# What you are asked to do:
Only one stretch of the data below is wanted: the lines starting at the one with "Lemma scalar_RuneError : scalar RuneError." and ending at the one with "apply first_Multi in F.", both included, given again exactly.

# Extracted records:

Lemma encode_3 s0 b1 b2 r :
  0xE0 <= s0 <= 0xEF ->
  (if s0 =? 0xE0 then 0xA0 else 0x80) <= b1 <=
    (if s0 =? 0xED then 0x9F else 0xBF) ->
  0x80 <= b2 <= 0xBF ->
  r = (s0 mod 16) * 4096 + (b1 mod 64) * 64 + b2 mod 64 ->
  scalar r /\
  encode_rune r =
    String (byte_of s0) (String (byte_of b1) (String (byte_of b2) EmptyString)).
Proof.
  intros H0 H1 H2 Hr.
  assert (0x80 <= b1 <= 0xBF) by (revert H1; split_tests; lia).
  assert (0x800 <= r <= 0xFFFF /\ ~ (0xD800 <= r <= 0xDFFF))
    by (revert H1; split_tests; zdiv).
  assert (r / 64 = (s0 mod 16) * 64 + b1 mod 64) as E1 by zdiv.
  split; [unfold scalar, MaxRune; lia|].
  unfold encode_rune, MaxRune. split_tests; try lia; unfold encode3;
    rewrite ?E1; byte_eqs.
Qed.

Lemma encode_4 s0 b1 b2 b3 r :
  0xF0 <= s0 <= 0xF4 ->
  (if s0 =? 0xF0 then 0x90 else 0x80) <= b1 <=
    (if s0 =? 0xF4 then 0x8F else 0xBF) ->
  0x80 <= b2 <= 0xBF -> 0x80 <= b3 <= 0xBF ->
  r = (s0 mod 8) * 262144 + (b1 mod 64) * 4096 + (b2 mod 64) * 64 + b3 mod 64 ->
  scalar r /\
  encode_rune r =
    String (byte_of s0) (String (byte_of b1)
      (String (byte_of b2) (String (byte_of b3) EmptyString))).
Proof.
  intros H0 H1 H2 H3 Hr.
  assert (0x80 <= b1 <= 0xBF) by (revert H1; split_tests; lia).
  assert (0x10000 <= r <= 0x10FFFF)
    by (revert H1; split_tests; zdiv).
  assert (r / 64 = (s0 mod 8) * 4096 + (b1 mod 64) * 64 + b2 mod 64)
    as E1 by zdiv.
  assert (r / 4096 = (s0 mod 8) * 64 + b1 mod 64) as E2 by zdiv.
  split; [unfold scalar, MaxRune; lia|].
  unfold encode_rune, MaxRune. split_tests; try lia;
    rewrite ?E1, ?E2; byte_eqs.
Qed.

Lemma scalar_RuneError : scalar RuneError.
Proof. unfold scalar, RuneError, MaxRune. lia. Qed.

Lemma decodes_bad c : decodes RuneError (String c EmptyString).
Proof. split; [apply scalar_RuneError|]. right. eauto. Qed.

(** A string that is not empty starts with one decoding step. *)
Lemma chunks_step c0 s1 :
  exists r bs rest,
    chunks (String c0 s1) = (r, bs) :: chunks rest /\
    String c0 s1 = String.append bs rest /\ decodes r bs.
Proof.
  pose proof (byte_val_range c0) as R0.
  assert (Bad : exists r bs rest,
    (RuneError, String c0 EmptyString) :: chunks s1 = (r, bs) :: chunks rest /\
    String c0 s1 = String.append bs rest /\ decodes r bs).
  { exists RuneError, (String c0 EmptyString), s1.
    split; [reflexivity|]. split; [reflexivity|]. apply decodes_bad. }
  cbn [chunks].
  destruct (first (byte_val c0)) as [|sz lo hi|] eqn:F; [| |exact Bad].
  { apply first_OneByte in F.
    destruct (encode_1 (byte_val c0)) as [Hs He]; [lia|].
    exists (byte_val c0), (String c0 EmptyString), s1.
    split; [reflexivity|]. split; [reflexivity|]. split; [exact Hs|].
    left. rewrite He, byte_of_val. reflexivity. }
  apply first_Multi in F.
  destruct s1 as [|c1 s2]; [exact Bad|].
  pose proof (byte_val_range c1) as R1.
  destruct (Z.ltb_spec (byte_val c1) lo); [exact Bad|].
  destruct (Z.ltb_spec hi (byte_val c1)); [exact Bad|]. cbn [orb].
  destruct (Z.leb_spec sz 2).
  { destruct F as [(-> & F0 & -> & ->)|[(-> & _)|(-> & _)]]; try lia.
    edestruct (encode_2 (byte_val c0) (byte_val c1)) as [Hs He];
      [exact F0|lia|reflexivity|].
    eexists _, _, s2. split; [reflexivity|]. split; [reflexivity|].
    split; [exact Hs|]. left. rewrite He, !byte_of_val. reflexivity. }
  destruct s2 as [|c2 s3]; [exact Bad|].
  pose proof (byte_val_range c2) as R2.
  unfold cont.
  destruct (Z.leb_spec 0x80 (byte_val c2)); [|exact Bad].
  destruct (Z.leb_spec (byte_val c2) 0xBF); [|exact Bad]. cbn [andb negb].
  destruct (Z.leb_spec sz 3).
  { destruct F as [(-> & _)|[(-> & F0 & -> & ->)|(-> & _)]]; try lia.
    edestruct (encode_3 (byte_val c0) (byte_val c1) (byte_val c2))
      as [Hs He]; [exact F0|lia|lia|reflexivity|].
    eexists _, _, s3. split; [reflexivity|]. split; [reflexivity|].
    split; [exact Hs|]. left. rewrite He, !byte_of_val. reflexivity. }
  destruct s3 as [|c3 s4]; [exact Bad|].
  pose proof (byte_val_range c3) as R3.
  destruct (Z.leb_spec 0x80 (byte_val c3)); [|exact Bad].
  destruct (Z.leb_spec (byte_val c3) 0xBF); [|exact Bad]. cbn [andb negb].
  destruct F as [(-> & _)|[(-> & _)|(-> & F0 & -> & ->)]]; try lia.
  edestruct (encode_4 (byte_val c0) (byte_val c1) (byte_val c2) (byte_val c3))
    as [Hs He]; [exact F0|lia|lia|lia|reflexivity|].
  eexists _, _, s4. split; [reflexivity|]. split; [reflexivity|].
  split; [exact Hs|]. left. rewrite He, !byte_of_val. reflexivity.
Qed.

Lemma encode_rune_nonempty r : encode_rune r <> EmptyString.
Proof. unfold encode_rune, encode3. split_tests; discriminate. Qed.

Lemma decodes_length r bs : decodes r bs -> (1 <= String.length bs)%nat.
Proof.
  intros [_ [<-|(_ & c & ->)]]; [|simpl; lia].
  pose proof (encode_rune_nonempty r).
  destruct (encode_rune r); [congruence|simpl; lia].
Qed.

Lemma length_append (s1 s2 : string) :
  String.length (String.append s1 s2)
    = (String.length s1 + String.length s2)%nat.
Proof.
  induction s1 as [|c s1 IH]; simpl; [reflexivity|]. rewrite IH. reflexivity.
Qed.

(** Induction on the decoding steps of a string. *)
Lemma chunks_ind (P : string -> list (rune * string) -> Prop) :
  P EmptyString [] ->
  (forall r bs rest, decodes r bs -> P rest (chunks rest) ->
     P (String.append bs rest) ((r, bs) :: chunks rest)) ->
  forall s, P s (chunks s).
Proof.
  intros Hnil Hstep s.
  remember (String.length s) as n eqn:Hn.
  revert s Hn. induction n as [n IH] using lt_wf_ind. intros s Hn.
  destruct s as [|c0 s1]; [exact Hnil|].
  destruct (chunks_step c0 s1) as (r & bs & rest & Hc & Hs & Hd).
  rewrite Hc, Hs. apply Hstep; [exact Hd|].
  apply (IH (String.length rest)); [|reflexivity].
  apply decodes_length in Hd. subst n.
  rewrite Hs, length_append. lia.
Qed.

Lemma append_String c s t :
  String.append (String c s) t = String c (String.append s t).
Proof. reflexivity. Qed.

Lemma append_empty t : String.append EmptyString t = t.
Proof. reflexivity. Qed.

Lemma first_1 s0 : s0 < 0x80 -> first s0 = OneByte.
Proof. intros. unfold first. split_tests; try lia; reflexivity. Qed.

Lemma first_2 s0 : 0xC2 <= s0 <= 0xDF -> first s0 = Multi 2 0x80 0xBF.
Proof. intros. unfold first. split_tests; try lia; reflexivity. Qed.

Lemma first_3 s0 : 0xE0 <= s0 <= 0xEF ->
  first s0 = Multi 3 (if s0 =? 0xE0 then 0xA0 else 0x80)
                     (if s0 =? 0xED then 0x9F else 0xBF).
Proof. intros. unfold first. split_tests; try lia; reflexivity. Qed.

Lemma first_4 s0 : 0xF0 <= s0 <= 0xF4 ->
  first s0 = Multi 4 (if s0 =? 0xF0 then 0x90 else 0x80)
                     (if s0 =? 0xF4 then 0x8F else 0xBF).
Proof. intros. unfold first. split_tests; try lia; reflexivity. Qed.


(** The decoding step on a valid sequence of each length. *)
Lemma chunks_1 c0 rest :
  byte_val c0 < 0x80 ->
  chunks (String c0 rest) = (byte_val c0, String c0 EmptyString) :: chunks rest.
Proof. intros H. cbn [chunks]. rewrite first_1 by lia. reflexivity. Qed.

Lemma chunks_2 c0 c1 rest :
  0xC2 <= byte_val c0 <= 0xDF -> 0x80 <= byte_val c1 <= 0xBF ->
  chunks (String c0 (String c1 rest)) =
    ((byte_val c0 mod 32) * 64 + byte_val c1 mod 64,
     String c0 (String c1 EmptyString)) :: chunks rest.
Proof.
  intros H0 H1. cbn [chunks]. rewrite first_2 by lia.
  destruct (Z.ltb_spec (byte_val c1) 0x80); [lia|].
  destruct (Z.ltb_spec 0xBF (byte_val c1)); [lia|]. reflexivity.
Qed.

# Completed task:
Lemma scalar_RuneError : scalar RuneError.
Proof. unfold scalar, RuneError, MaxRune. lia. Qed.

Lemma decodes_bad c : decodes RuneError (String c EmptyString).
Proof. split; [apply scalar_RuneError|]. right. eauto. Qed.

(** A string that is not empty starts with one decoding step. *)
Lemma chunks_step c0 s1 :
  exists r bs rest,
    chunks (String c0 s1) = (r, bs) :: chunks rest /\
    String c0 s1 = String.append bs rest /\ decodes r bs.
Proof.
  pose proof (byte_val_range c0) as R0.
  assert (Bad : exists r bs rest,
    (RuneError, String c0 EmptyString) :: chunks s1 = (r, bs) :: chunks rest /\
    String c0 s1 = String.append bs rest /\ decodes r bs).
  { exists RuneError, (String c0 EmptyString), s1.
    split; [reflexivity|]. split; [reflexivity|]. apply decodes_bad. }
  cbn [chunks].
  destruct (first (byte_val c0)) as [|sz lo hi|] eqn:F; [| |exact Bad].
  { apply first_OneByte in F.
    destruct (encode_1 (byte_val c0)) as [Hs He]; [lia|].
    exists (byte_val c0), (String c0 EmptyString), s1.
    split; [reflexivity|]. split; [reflexivity|]. split; [exact Hs|].
    left. rewrite He, byte_of_val. reflexivity. }
  apply first_Multi in F.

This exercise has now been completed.